Discovery of a Novel Microbial Glycoside Hydrolase Directing Formation of New α‐Amylase Inhibitors

Glycoside hydrolases (GHs) comprise a large and diverse family of enzymes that catalyze the hydrolysis of glycosidic bonds in a wide range of glycan substrates, including polysaccharides, oligosaccharides, and glycoconjugates. In addition to their fundamental roles in biological systems, GHs are widely exploited in industrial and biomedical applications.
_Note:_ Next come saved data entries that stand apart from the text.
(* ===== verification/HttpProxy.v ===== *)
(** * HttpProxy: [crates/containerd-shim-wasmtime/src/http_proxy.rs]

    The HTTP server in front of a component of [wasi:http]: its settings, the
    accept loop, the connections, and the handler that runs each request in an
    instance of its own.  Connections and guests are tasks that a [TaskTracker]
    counts.  hyper, [tokio] and [wasmtime] are the classes [ProxyLib], [Tokio]
    and [Hyper].

    Task [i] of the server is thread [i + 2] of the pool: it waits until the
    server has spawned it.  Thread 0 is [serve_conn], thread 1 handles the
    signals, as [execute_component] does in the same task as [serve_conn]. *)

From S2P Require Import Prelude RustStr Errors Sandbox Store Client Async Wasmtime.

(** The kinds of the errors of [accept] *)
Inductive AcceptError := ConnectionRefused | ConnectionAborted | ConnectionReset | OtherAccept (text : string).

(** [is_connection_error] *)
Definition is_connection_error (e : AcceptError) : bool :=
  match e with ConnectionRefused | ConnectionAborted | ConnectionReset => true | OtherAccept _ => false end.

Definition DEFAULT_ADDR : string := "0.0.0.0:8080".
Definition DEFAULT_BACKLOG : N := 100.

(** [struct ProxyHandler]; the [AtomicU64] and the [TaskTracker], which its
    clones share, are in the state of the server. *)
Record ProxyHandler (Comp : Type) := MkHandler {
  instance_pre : Comp;
  handler_env : list (string * string);
}.
Arguments MkHandler {Comp}.
Arguments instance_pre {Comp}.
Arguments handler_env {Comp}.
Here, we report the identification and functional characterization of a new GH, Acm11, from the biosynthetic gene cluster of pseudo-oligosaccharide acarviostatin I03 in a streptomyce strain. Bioinformatic analysis predicts Acm11 to be an α-amylase containing a C-terminal starch-binding domain. Disruption of the acm11 resulted in decrease of acarviostatin I03 production. Consistently, in vitro enzymatic assays demonstrated that Acm11 efficiently hydrolyzes starch, indicating its involvement in acarviostatin I03 biosynthesis. Notably, Acm11 also exhibited hydrolytic activity toward oligosaccharide substrates, progressively removing glucose units from acarviostatin I03 and acarbose. In addition to hydrolysis, Acm11 catalyzed C7-cyclitol-(1→4)-glycosylation of acarviostatin I03 and acarbose in the presence of maltooligosaccharides, revealing an unexpected transglycosylation activity. Mutational analysis indicated that distinct amino acid residues are responsible for hydrolytic and transglycosylation activities and evolution of Acm11 is expected to yield variants with altered catalytic preferences as the promising biocatalysts to generate structurally diverse and functionally improved α-amylase inhibitors.